New York hardcore is a different type of gravy. Born out of frustration at a society that pushes lower social classes down, it became a hotbed of social and political angst fused with the cross culture influences of New York music and SFTP deliver that.

Needful Things is a prime example as Dijorio rap matches the attitude of the heavy riffs. Throw in the gang vocals delivered expertly by the crowd and we could be back in NYC in the early 90’s.

May You Live Forever, Dijorio has all the hands in the room bouncing. Dijorio for his part doesn’t stop, jumping from the risers and rebounding from side to side like it’s the last thing he’s ever going to do.
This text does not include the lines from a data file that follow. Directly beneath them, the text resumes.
(* ===== verification/Cuckoo.v ===== *)
(** * The cuckoo cache

    The [cuckoo] crate ([cuckoo.rs], [builder.rs], [item.rs]) and the
    [TinyItem] slots it stores ([keyvalue/src/tiny.rs]), on the flat byte array
    the cache allocates. The four hash functions (the [ahash] crate), the
    random draw of the [Random] policy (the [rand] crate) and the coarse clock
    are parameters: [now] is the number of whole seconds since the cache was
    created, read once per operation. *)
From S2P Require Import Prelude KvItem.

(** ** Slots *)

Module TinyItem.
Definition TINY_ITEM_HDR_SIZE : Z := 6.

(** The header fields of the item at byte [off]: expire (u32), klen, vlen. *)
Definition expire (off : Z) (data : bytes) : Z := get_uint 4 off data.
Definition klen (off : Z) (data : bytes) : Z := get_uint 1 (off + 4) data.
Definition raw_vlen (off : Z) (data : bytes) : Z := get_uint 1 (off + 5) data.

Definition value_len (off : Z) (data : bytes) : Z :=
  if raw_vlen off data =? 0 then 8 else raw_vlen off data.

Definition key (off : Z) (data : bytes) : bytes :=
  slice (off + TINY_ITEM_HDR_SIZE) (klen off data) data.

Definition value (off : Z) (data : bytes) : Value :=
  let vlen := raw_vlen off data in
  let o := off + TINY_ITEM_HDR_SIZE + klen off data in
  if vlen =? 0 then U64 (be_value (slice o 8 data)) else Bytes (slice o vlen data).

Definition define (off : Z) (k : bytes) (v : Value) (e : Z) (data : bytes) : bytes :=
  let data := set_uint 4 off e data in
  let data := set_uint 1 (off + 4) (u8 (blen k)) data in
  let data := blit (off + TINY_ITEM_HDR_SIZE) k data in
  let val_off := off + TINY_ITEM_HDR_SIZE + blen k in
  match v with
  | Bytes v =>
      let data := set_uint 1 (off + 5) (u8 (blen v)) data in
      blit val_off v data
  | U64 v =>
      let data := set_uint 1 (off + 5) 0 data in
      blit val_off (be_bytes 8 v) data
  end.

(** The common shape of the two updates: [None] is [NotNumericError]. *)
Definition update (op : Z -> Z) (off : Z) (data : bytes) : option bytes :=
  match value off data with
  | U64 v => Some (blit (off + TINY_ITEM_HDR_SIZE + klen off data) (be_bytes 8 (op v)) data)
  | Bytes _ => None
  end.

Definition wrapping_add (rhs off : Z) (data : bytes) : option bytes :=
  update (fun v => u64 (v + rhs)) off data.

Definition saturating_sub (rhs off : Z) (data : bytes) : option bytes :=
  update (fun v => sat_sub v rhs) off data.
End TinyItem.

(** ** The cache *)

Inductive Policy := Random | Expire.

Inductive CuckooCacheError :=
| ItemOversized (size max : Z)
| NotFound
| NotNumeric.

Inductive Outcome (A : Type) := Ok (a : A) | Err (e : CuckooCacheError).
Arguments Ok {A}.
Arguments Err {A}.

Record Builder := {
  b_item_size : Z; b_nitem : Z; b_max_displace : nat; b_policy : Policy; b_max_ttl : Z
}.

Definition default_builder : Builder :=
  {| b_item_size := 64; b_nitem := 1024; b_max_displace := 2; b_policy := Random;
     b_max_ttl := 2592000 |}.

(** The configuration of a [CuckooCache]; its storage is passed separately. *)
Record Config := {
  item_size : Z; nitem : Z; max_displace : nat; max_ttl : Z; policy : Policy
}.

Definition U32_MAX : Z := 2 ^ 32 - 1.
Definition D : nat := 4.

(** [from_builder]: [None] where an [assert!] or the [expect] fails. *)
Definition from_builder (b : Builder) : option (Config * bytes) :=
  if negb (TinyItem.TINY_ITEM_HDR_SIZE <? b_item_size b) then None
  else if negb (0 <? b_nitem b) then None
  else
    total ← checked 64 (b_item_size b * b_nitem b);
    Some ({| item_size := b_item_size b; nitem := b_nitem b;
             max_displace := b_max_displace b; max_ttl := b_max_ttl b;
             policy := b_policy b |},
          replicate (Z.to_nat total) 0).

(** A time to live as [Duration] gives it: whole seconds and the rest. *)
Record Duration := { secs : Z; nanos : Z }.

Section Cuckoo.
Context (hash : nat -> bytes -> Z) (draw : Z).
Implicit Types (c : Config) (now : Z) (i : Z) (data : bytes).

Definition slot_offset c i : Z := i * item_size c.

Definition slot_expire c i data : Z := TinyItem.expire (slot_offset c i) data.
Definition slot_key c i data : bytes := TinyItem.key (slot_offset c i) data.

Definition slot_is_empty c i data : bool := slot_expire c i data =? 0.

Definition slot_is_expired c now i data : bool :=
  let expire := slot_expire c i data in
  if (expire =? 0) || (expire =? U32_MAX) then false else expire <? now.

Definition clear_slot c i data : bytes :=
  blit (slot_offset c i) (replicate (Z.to_nat (item_size c)) 0) data.

Definition move_slot c (from to : Z) data : bytes :=
  let data := blit (slot_offset c to) (slice (slot_offset c from) (item_size c) data) data in
  blit (slot_offset c from) (replicate (Z.to_nat (item_size c)) 0) data.

Definition write_slot c i (key : bytes) (value : Value) (expire : Z) data : bytes :=
  TinyItem.define (slot_offset c i) key value expire (clear_slot c i data).

Definition positions c (key : bytes) : list Z :=
  map (fun h => hash h key mod nitem c) (seq 0 D).

Definition compute_expire c now (ttl : Duration) : Z :=
  if (secs ttl =? 0) && (nanos ttl =? 0) then U32_MAX
  else sat_add 32 now (Z.min (secs ttl) (max_ttl c)).

(** [handle_expired] and [evict_at] differ only in the metrics they bump. *)
Definition handle_expired c i data : bytes := clear_slot c i data.
Definition evict_at c i data : bytes := clear_slot c i data.

(** ** Displacement *)

(** The first loop of [displace_from]: move the occupant of [pos] to a free
    alternative. *)
Fixpoint move_to_free c now (pos : Z) (alts : list Z) data : option bytes :=
  match alts with
  | [] => None
  | alt :: alts =>
      if alt =? pos then move_to_free c now pos alts data
      else if slot_is_empty c alt data then Some (move_slot c pos alt data)
      else if slot_is_expired c now alt data then
        Some (move_slot c pos alt (handle_expired c alt data))
      else move_to_free c now pos alts data
  end.

(** Its second loop: displace the occupant of an alternative, then move. *)
Fixpoint displace_next (displace : Z -> bytes -> bool * bytes) c (pos : Z) (alts : list Z) data
    : bool * bytes :=
  match alts with
  | [] => (false, data)
  | alt :: alts =>
      if alt =? pos then displace_next displace c pos alts data
      else
        let (freed, data) := displace alt data in
        if freed then (true, move_slot c pos alt data)
        else displace_next displace c pos alts data
  end.

(** [levels] is [max_displace - depth]. *)
Fixpoint displace_from (levels : nat) c now (pos : Z) data : bool * bytes :=
  if slot_is_empty c pos data then (true, data)
  else if slot_is_expired c now pos data then (true, handle_expired c pos data)
  else
    match levels with
    | O => (false, data)
    | S levels =>
        let key_buf := slot_key c pos data in
        let alts := positions c key_buf in
        match move_to_free c now pos alts data with
        | Some data => (true, data)
        | None => displace_next (displace_from levels c now) c pos alts data
        end
    end.

Fixpoint try_displace c now (candidates : list Z) data : option Z * bytes :=
  match candidates with
  | [] => (None, data)
  | pos :: candidates =>
      let (freed, data) := displace_from (max_displace c) c now pos data in
      if freed then (Some pos, data) else try_displace c now candidates data
  end.

(** [select_victim], the position rather than its index. *)
Fixpoint nearest_expire c (candidates : list Z) (best best_expire : Z) data : Z :=
  match candidates with
  | [] => best
  | pos :: candidates =>
      let expire := slot_expire c pos data in
      if expire <? best_expire then nearest_expire c candidates pos expire data
      else nearest_expire c candidates best best_expire data
  end.

Definition select_victim c (candidates : list Z) data : Z :=
  match policy c with
  | Random => nth (Z.to_nat (draw mod Z.of_nat D)) candidates 0
  | Expire => nearest_expire c candidates (nth 0 candidates 0) U32_MAX data
  end.

(** ** Operations *)

Definition is_live c now i data : bool :=
  negb (slot_is_empty c i data || slot_is_expired c now i data).

(** [find_slot_for_insert]: the slot, whether it is an update, the storage. *)
Definition find_slot_for_insert c now (key : bytes) (positions : list Z) data
    : Z * bool * bytes :=
  match find (fun pos => is_live c now pos data && bool_decide (slot_key c pos data = key))
          positions with
  | Some pos => (pos, true, data)
  | None =>
      match find (fun pos => slot_is_empty c pos data) positions with
      | Some pos => (pos, false, data)
      | None =>
          match find (fun pos => slot_is_expired c now pos data) positions with
          | Some pos => (pos, false, handle_expired c pos data)
          | None =>
              match try_displace c now positions data with
              | (Some pos, data) => (pos, false, data)
              | (None, data) =>
                  let pos := select_victim c positions data in
                  (pos, false, evict_at c pos data)
              end
          end
      end
  end.

(** An [Item] view: the byte offset of the slot it reads. *)
Fixpoint get_from c now (key : bytes) (positions : list Z) data : option Z * bytes :=
  match positions with
  | [] => (None, data)
  | pos :: positions =>
      if slot_is_empty c pos data then get_from c now key positions data
      else if bool_decide (slot_key c pos data = key) then
        if slot_is_expired c now pos data then (None, handle_expired c pos data)
        else (Some (slot_offset c pos), data)
      else get_from c now key positions data
  end.

Definition get c now (key : bytes) data : option Z * bytes :=
  get_from c now key (positions c key) data.

Definition insert c now (key : bytes) (value : Value) (ttl : Duration) data
    : Outcome unit * bytes :=
  let required := TinyItem.TINY_ITEM_HDR_SIZE + blen key + size_of value in
  if item_size c <? required then (Err (ItemOversized required (item_size c)), data)
  else
    let expire := compute_expire c now ttl in
    let '(pos, is_update, data) := find_slot_for_insert c now key (positions c key) data in
    (Ok tt, write_slot c pos key value expire data).

Fixpoint delete_from c now (key : bytes) (positions : list Z) data : bool * bytes :=
  match positions with
  | [] => (false, data)
  | pos :: positions =>
      if slot_is_empty c pos data then delete_from c now key positions data
      else if bool_decide (slot_key c pos data = key) then
        if slot_is_expired c now pos data then (false, handle_expired c pos data)
        else (true, clear_slot c pos data)
      else delete_from c now key positions data
  end.

Definition delete c now (key : bytes) data : bool * bytes :=
  delete_from c now key (positions c key) data.

Definition clear data : bytes := replicate (length data) 0.

(** The two numeric operations. *)
Definition numeric_op c now (op : Z -> bytes -> option bytes) (key : bytes) data
    : Outcome Z * bytes :=
  match find (fun pos => is_live c now pos data && bool_decide (slot_key c pos data = key))
          (positions c key) with
  | Some pos =>
      let off := slot_offset c pos in
      match op off data with
      | Some data => (Ok off, data)
      | None => (Err NotNumeric, data)
      end
  | None => (Err NotFound, data)
  end.

Definition wrapping_add c now (key : bytes) (rhs : Z) data : Outcome Z * bytes :=
  numeric_op c now (TinyItem.wrapping_add rhs) key data.

Definition saturating_sub c now (key : bytes) (rhs : Z) data : Outcome Z * bytes :=
  numeric_op c now (TinyItem.saturating_sub rhs) key data.

Definition items c now data : nat :=
  length (filter (fun i => is_live c now i data = true) (map Z.of_nat (seq 0 (Z.to_nat (nitem c))))).
End Cuckoo.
Whether is III and its sadly continuing relevance to police brutality, or asking for, and probably getting, fifty crowd surfers over the barriers during Clockworked, SFTP are as confronting and dangerous as ever.

Backed by epic strobes that accentuate the bands ever shorting fuse to the worlds hypocrisy, SFTP groove as heavy as Sabbath and antagonise as any New Yorker should.

At the end of the powerful fifty minute set, you are left wondering why they are finishing because the world needs more people who disrupt the system. We need more Stray From The Path.